◆ ACTIVITY ◆
The line containing "let name_ := doc_name" marks the end, so write out exactly every line from the top of the entries below through that one.

◆ DATA EXCERPTS ◆

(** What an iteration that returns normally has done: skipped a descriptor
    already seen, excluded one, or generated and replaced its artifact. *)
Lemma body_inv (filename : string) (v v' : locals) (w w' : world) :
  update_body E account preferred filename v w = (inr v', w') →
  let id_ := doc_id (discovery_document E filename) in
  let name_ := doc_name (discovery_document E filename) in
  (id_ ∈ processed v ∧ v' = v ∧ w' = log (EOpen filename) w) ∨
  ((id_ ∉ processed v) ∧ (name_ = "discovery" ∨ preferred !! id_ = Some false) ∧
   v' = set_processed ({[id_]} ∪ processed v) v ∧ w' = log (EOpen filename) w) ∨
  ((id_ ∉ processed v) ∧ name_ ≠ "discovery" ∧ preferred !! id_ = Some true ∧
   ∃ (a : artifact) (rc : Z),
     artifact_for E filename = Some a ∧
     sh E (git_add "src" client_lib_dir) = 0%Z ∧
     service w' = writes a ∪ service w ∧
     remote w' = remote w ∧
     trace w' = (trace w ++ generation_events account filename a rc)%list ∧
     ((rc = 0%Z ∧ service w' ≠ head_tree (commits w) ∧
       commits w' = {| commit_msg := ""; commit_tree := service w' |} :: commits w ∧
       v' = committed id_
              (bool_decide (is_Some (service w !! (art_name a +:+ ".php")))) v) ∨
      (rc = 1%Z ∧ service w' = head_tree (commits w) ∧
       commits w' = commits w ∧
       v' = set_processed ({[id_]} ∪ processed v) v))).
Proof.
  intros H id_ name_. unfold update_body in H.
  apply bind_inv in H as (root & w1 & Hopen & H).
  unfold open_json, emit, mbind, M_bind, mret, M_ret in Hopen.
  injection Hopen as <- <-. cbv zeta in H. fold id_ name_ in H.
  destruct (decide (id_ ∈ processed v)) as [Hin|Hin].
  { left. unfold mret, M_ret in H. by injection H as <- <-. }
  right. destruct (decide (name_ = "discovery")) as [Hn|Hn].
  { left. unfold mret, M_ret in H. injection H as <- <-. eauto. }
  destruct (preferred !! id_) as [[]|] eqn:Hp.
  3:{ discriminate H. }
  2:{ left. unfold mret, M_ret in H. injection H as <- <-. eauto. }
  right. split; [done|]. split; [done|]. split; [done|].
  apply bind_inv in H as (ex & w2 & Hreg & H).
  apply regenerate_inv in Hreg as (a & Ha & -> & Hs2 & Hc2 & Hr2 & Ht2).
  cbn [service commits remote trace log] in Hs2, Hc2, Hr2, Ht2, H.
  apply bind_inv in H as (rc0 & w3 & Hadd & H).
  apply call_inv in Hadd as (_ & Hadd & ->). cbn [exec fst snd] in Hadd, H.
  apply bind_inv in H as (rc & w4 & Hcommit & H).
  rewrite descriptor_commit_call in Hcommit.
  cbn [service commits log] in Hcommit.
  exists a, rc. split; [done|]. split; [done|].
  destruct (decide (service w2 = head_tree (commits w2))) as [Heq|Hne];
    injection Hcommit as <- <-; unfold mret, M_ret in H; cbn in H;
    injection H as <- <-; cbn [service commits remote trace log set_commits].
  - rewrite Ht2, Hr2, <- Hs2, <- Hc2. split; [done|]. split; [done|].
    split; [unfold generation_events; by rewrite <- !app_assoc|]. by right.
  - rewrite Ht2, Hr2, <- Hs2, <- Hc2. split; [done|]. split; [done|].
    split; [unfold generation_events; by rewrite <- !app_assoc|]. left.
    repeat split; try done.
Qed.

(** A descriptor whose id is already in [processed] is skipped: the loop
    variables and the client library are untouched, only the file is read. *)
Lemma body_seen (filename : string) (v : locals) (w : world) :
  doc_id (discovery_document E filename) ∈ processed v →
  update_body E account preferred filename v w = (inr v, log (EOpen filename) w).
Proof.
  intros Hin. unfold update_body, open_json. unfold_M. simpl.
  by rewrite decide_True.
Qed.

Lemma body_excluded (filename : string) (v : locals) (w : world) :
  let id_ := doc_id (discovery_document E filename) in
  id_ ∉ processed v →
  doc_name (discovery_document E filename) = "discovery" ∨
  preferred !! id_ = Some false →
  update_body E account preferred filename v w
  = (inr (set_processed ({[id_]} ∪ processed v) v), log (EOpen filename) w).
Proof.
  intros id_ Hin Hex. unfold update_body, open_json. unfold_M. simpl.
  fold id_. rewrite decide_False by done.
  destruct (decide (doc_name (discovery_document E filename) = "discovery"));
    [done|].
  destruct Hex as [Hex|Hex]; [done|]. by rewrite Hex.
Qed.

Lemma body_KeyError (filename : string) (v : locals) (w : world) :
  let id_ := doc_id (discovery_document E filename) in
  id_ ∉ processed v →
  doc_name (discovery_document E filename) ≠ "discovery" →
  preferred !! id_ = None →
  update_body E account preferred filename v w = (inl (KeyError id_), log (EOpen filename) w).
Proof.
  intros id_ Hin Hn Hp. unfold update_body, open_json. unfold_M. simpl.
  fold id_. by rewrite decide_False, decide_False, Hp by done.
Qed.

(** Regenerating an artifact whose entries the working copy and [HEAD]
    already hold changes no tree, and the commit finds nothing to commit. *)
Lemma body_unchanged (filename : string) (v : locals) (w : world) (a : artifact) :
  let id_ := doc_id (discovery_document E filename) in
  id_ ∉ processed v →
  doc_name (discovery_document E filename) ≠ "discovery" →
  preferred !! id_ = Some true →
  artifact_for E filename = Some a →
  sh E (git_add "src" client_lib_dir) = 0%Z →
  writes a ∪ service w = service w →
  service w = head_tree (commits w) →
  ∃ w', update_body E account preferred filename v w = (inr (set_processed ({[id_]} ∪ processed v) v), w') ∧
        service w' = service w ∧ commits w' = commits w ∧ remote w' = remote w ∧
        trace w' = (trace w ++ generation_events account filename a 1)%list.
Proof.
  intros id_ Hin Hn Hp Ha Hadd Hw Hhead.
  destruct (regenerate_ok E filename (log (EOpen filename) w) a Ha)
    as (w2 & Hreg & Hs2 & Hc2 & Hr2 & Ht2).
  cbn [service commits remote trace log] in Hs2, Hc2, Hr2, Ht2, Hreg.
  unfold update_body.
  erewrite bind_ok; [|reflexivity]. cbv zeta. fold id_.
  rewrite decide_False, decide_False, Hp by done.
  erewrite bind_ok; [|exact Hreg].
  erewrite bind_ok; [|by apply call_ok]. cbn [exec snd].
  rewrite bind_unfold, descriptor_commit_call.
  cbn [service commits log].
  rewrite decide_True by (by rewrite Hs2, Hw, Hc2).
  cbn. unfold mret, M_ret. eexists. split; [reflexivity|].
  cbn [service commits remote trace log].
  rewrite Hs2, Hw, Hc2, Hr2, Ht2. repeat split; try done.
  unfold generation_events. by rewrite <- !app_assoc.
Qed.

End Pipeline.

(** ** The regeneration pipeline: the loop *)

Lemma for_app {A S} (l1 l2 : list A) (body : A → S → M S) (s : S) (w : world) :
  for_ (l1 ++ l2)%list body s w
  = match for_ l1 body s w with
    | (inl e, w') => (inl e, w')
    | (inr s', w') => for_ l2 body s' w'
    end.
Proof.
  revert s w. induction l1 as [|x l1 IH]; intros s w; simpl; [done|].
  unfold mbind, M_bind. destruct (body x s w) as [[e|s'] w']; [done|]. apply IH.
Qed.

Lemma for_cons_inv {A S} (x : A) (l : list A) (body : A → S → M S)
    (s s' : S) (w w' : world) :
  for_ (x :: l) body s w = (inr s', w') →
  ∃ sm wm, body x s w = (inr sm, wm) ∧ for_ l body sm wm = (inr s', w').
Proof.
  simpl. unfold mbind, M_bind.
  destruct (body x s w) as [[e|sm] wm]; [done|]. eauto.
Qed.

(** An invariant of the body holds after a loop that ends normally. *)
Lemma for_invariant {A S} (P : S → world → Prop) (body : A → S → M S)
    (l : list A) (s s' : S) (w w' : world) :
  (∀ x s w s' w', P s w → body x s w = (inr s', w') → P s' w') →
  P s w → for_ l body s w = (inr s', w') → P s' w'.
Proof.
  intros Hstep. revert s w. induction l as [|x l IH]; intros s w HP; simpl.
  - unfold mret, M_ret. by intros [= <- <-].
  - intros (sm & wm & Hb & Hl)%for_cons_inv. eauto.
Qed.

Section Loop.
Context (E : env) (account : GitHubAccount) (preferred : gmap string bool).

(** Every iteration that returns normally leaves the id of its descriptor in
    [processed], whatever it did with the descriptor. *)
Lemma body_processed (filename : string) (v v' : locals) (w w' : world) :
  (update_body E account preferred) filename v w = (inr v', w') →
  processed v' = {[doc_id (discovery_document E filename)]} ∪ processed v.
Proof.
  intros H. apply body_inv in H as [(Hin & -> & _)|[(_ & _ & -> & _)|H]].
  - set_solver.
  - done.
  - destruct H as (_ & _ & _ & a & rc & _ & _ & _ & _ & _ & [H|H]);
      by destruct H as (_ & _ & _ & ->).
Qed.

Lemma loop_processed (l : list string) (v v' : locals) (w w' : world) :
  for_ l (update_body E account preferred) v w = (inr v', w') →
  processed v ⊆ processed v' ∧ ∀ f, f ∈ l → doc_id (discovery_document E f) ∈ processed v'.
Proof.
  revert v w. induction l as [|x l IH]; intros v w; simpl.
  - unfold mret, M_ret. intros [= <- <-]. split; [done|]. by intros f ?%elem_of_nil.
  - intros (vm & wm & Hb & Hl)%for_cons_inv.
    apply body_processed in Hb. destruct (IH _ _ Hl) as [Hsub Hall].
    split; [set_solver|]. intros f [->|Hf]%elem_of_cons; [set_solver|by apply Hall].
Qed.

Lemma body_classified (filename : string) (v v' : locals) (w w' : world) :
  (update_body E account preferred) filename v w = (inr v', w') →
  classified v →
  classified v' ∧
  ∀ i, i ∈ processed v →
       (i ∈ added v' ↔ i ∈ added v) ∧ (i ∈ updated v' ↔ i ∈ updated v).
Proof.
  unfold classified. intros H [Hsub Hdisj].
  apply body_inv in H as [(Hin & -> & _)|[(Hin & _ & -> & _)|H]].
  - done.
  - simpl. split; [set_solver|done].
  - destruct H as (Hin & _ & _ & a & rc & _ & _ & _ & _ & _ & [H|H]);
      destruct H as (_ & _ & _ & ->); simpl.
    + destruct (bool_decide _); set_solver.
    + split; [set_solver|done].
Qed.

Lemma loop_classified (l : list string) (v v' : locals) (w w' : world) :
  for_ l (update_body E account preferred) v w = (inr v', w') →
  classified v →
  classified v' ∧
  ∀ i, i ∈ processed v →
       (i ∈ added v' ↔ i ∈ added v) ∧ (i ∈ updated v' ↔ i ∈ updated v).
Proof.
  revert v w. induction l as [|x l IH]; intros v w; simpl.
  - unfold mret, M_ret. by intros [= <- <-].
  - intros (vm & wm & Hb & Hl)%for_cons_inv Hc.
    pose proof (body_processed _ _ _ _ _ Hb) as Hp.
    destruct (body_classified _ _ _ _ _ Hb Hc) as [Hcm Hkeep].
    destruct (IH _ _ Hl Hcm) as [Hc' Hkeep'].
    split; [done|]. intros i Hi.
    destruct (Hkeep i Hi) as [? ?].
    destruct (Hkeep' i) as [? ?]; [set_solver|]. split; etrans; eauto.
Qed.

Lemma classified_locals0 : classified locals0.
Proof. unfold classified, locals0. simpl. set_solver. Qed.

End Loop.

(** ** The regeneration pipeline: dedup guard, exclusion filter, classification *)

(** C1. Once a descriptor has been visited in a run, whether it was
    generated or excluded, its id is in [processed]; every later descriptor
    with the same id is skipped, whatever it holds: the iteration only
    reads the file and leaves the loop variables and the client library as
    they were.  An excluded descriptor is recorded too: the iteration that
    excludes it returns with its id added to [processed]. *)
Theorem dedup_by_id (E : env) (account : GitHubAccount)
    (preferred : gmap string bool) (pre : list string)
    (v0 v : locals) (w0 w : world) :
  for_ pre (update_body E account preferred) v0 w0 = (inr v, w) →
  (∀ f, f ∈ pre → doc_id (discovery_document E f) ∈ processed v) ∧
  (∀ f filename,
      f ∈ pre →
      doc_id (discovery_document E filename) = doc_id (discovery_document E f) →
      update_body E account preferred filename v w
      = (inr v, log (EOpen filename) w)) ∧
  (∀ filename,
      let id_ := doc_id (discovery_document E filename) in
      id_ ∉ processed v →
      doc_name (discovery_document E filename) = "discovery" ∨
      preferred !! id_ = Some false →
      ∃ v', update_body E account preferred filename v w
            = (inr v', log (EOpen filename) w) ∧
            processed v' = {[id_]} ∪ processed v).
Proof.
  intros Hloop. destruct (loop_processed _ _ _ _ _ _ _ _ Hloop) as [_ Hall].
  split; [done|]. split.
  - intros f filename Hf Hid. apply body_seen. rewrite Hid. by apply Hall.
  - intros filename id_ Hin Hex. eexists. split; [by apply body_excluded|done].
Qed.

◆ EXERCISE OUTPUT ◆
(** What an iteration that returns normally has done: skipped a descriptor
    already seen, excluded one, or generated and replaced its artifact. *)
Lemma body_inv (filename : string) (v v' : locals) (w w' : world) :
  update_body E account preferred filename v w = (inr v', w') →
  let id_ := doc_id (discovery_document E filename) in
  let name_ := doc_name (discovery_document E filename) in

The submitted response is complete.